Start with the $300 charitable deduction for filers who don’t itemize. This provision allows you to claim up to $300 in cash donations, which reduces your adjusted gross income and your taxable income — as well as your tax bill. You can take the deduction only if you take the standard deduction rather than itemizing your deductions.

When you filed your 2020 tax return this year, the $300 charitable deduction was for each taxable unit — meaning you got a $300 deduction whether you filed as a single taxpayer or a married couple filing jointly. When you file your 2021 taxes next year, however, married people filing jointly can each take a $300 charitable deduction for cash donations, for a total of $600.

  1. Lifetime Learning Credit

Another enticing tax break: the Lifetime Learning Credit. It’s for qualified tuition and related expenses paid for undergraduate, graduate and professional degree courses — including courses to acquire or improve job skills — for yourself, your spouse or dependents.

Unlike deductions, which reduce your taxable income, tax credits decrease your tax bill dollar-for-dollar. If, for example, you had a $4,000 tax credit and your tax bill was $5,000, you’d owe $1,000. If you owed $3,000 in taxes and had a $4,000 credit, your bill would drop to zero.

Congress raised the 2021 income limits for the Lifetime Learning Credit, which can be worth as much as $2,000. Instead of phasing out at income levels starting at $59,000 for single filers and $118,000 for joint filers, as it did for the 2020 tax year, the phaseout will begin at $80,000 for single filers and $160,000 for joint filers this year.

  1. Medical expense deduction

If you’re able to itemize your deductions and you have high medical expenses, don’t miss out on this tax break that’s now permanent. Before the 2017 tax reform law temporarily lowered the threshold for deducting medical expenses to 7.5 percent, the figure was 10 percent. This meant you could only deduct medical expenses that exceeded 10 percent of your income.
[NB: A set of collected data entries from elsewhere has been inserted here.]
(** A character under the [i] flag. *)
Definition chrI (c : ascii) : regex :=
  Cls (fun x => Ascii.eqb (JS.toUpperChar x) (JS.toUpperChar c)).

Fixpoint anyOf (set : string) (c : ascii) : bool :=
  match set with
  | String x set' => Ascii.eqb c x || anyOf set' c
  | EmptyString => false
  end.

Definition anyOfI (set : string) (c : ascii) : bool :=
  anyOf (JS.toUpperCase set) (JS.toUpperChar c).

Fixpoint lit (s : string) : regex :=
  match s with
  | EmptyString => Eps
  | String c EmptyString => chr c
  | String c s' => Seq (chr c) (lit s')
  end.

Fixpoint litI (s : string) : regex :=
  match s with
  | EmptyString => Eps
  | String c EmptyString => chrI c
  | String c s' => Seq (chrI c) (litI s')
  end.

(** [(w1|w2|...)] of literal words. *)
Fixpoint words (ws : list string) : regex :=
  match ws with
  | [] => NotAhead Eps
  | [w] => lit w
  | w :: ws' => Alt (lit w) (words ws')
  end.

Definition plus (p : ascii -> bool) : regex := Seq (Cls p) (Star p).

Fixpoint times (n : nat) (r : regex) : regex :=
  match n with
  | O => Eps
  | S O => r
  | S n' => Seq r (times n' r)
  end.

Fixpoint seq (rs : list regex) : regex :=
  match rs with
  | [] => Eps
  | [r] => r
  | r :: rs' => Seq r (seq rs')
  end.

Definition ws : ascii -> bool := JS.isWhiteSpace.
Definition digit : ascii -> bool := JS.isDigit.

End RegExp.

(* ================================================================== *)
(** * The host: luxon, the clock, run-time patterns *)
(* ================================================================== *)

(** What [content.match(new RegExp(pattern))] can do for a pattern that is
    only known at run time. *)
Inductive RegExpResult : Type :=
| PatternSyntaxError : RegExpResult             (* [new RegExp] throws *)
| NoMatch : RegExpResult                        (* [null] *)
| Matched : option string -> RegExpResult.      (* group 1, when there is one *)

Class Host : Type := {
  (** a luxon [DateTime] *)
  DateTime : Type;
  (** the successive readings of the system clock, in milliseconds *)
  clock : nat -> Z;
  (** the luxon value of a clock reading *)
  fromMillis : Z -> DateTime;
  (** [DateTime.fromISO(text)], the clock having been read [n] times: the
      value, [None] when it is not [isValid], and the number of readings
      luxon takes after its first.  luxon reads the clock in every call,
      also for a text it rejects, and fills what a text leaves open (the day
      of a time-only text) from the reading; [text] is [None] for
      [undefined] *)
  fromISO : option string -> nat -> option DateTime * nat;
  (** [d.startOf('day')] *)
  startOfDay : DateTime -> DateTime;
  (** [d.hasSame(e, 'day')] *)
  hasSameDay : DateTime -> DateTime -> bool;
  (** [content.match(new RegExp(pattern))] *)
  dynamicMatch : string -> string -> RegExpResult
}.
So if you made $70,000 in a year and had $8,000 worth of medical expenses, you could deduct only $1,000 of those expenses since the expenses equal to the first 10 percent of your income ($7,000) didn’t qualify.

Thanks to stimulus relief legislation passed in December 2020, the floor has been lowered permanently to 7.5 percent. In the example above, $5,250 of your medical expenses (7.5 percent of $70,000) wouldn’t be deductible, but you’d be able to deduct $2,750. Again, you’d have to have more total deductions than the standard deduction to make deducting your medical expenses worthwhile.

  1. Standard deduction

Even if you don’t itemize your deductions, you still get a break from Uncle Sam in 2021. Congress nearly doubled the standard deduction in the 2018 tax year and mandated that it be increased each year for inflation. The standard deduction for the 2021 tax year is $12,550 for single taxpayers, up $150 from 2020, and $25,100 for married couples, up $300 from 2020.

The standard deduction is even higher if you’re 65 or older. Married and filing jointly? Add an extra $1,350 for each spouse 65-plus. That’s up from $1,300 for the 2020 tax year. Singles and heads of households 65 or older get an extra $1,700 tacked on to the 2021 standard deduction, up $50 from 2020.

The standard deduction reduces your income, which, in turn, reduces your income taxes. It also greatly limits the number of filers who can itemize their deductions — it makes no sense to itemize if you don’t have enough deductions to exceed the standard deduction. The number of people who itemized their taxes fell from 46.5 million in 2017 to just over 18 million in 2018, when the tax reform law took effect, according to the Tax Foundation.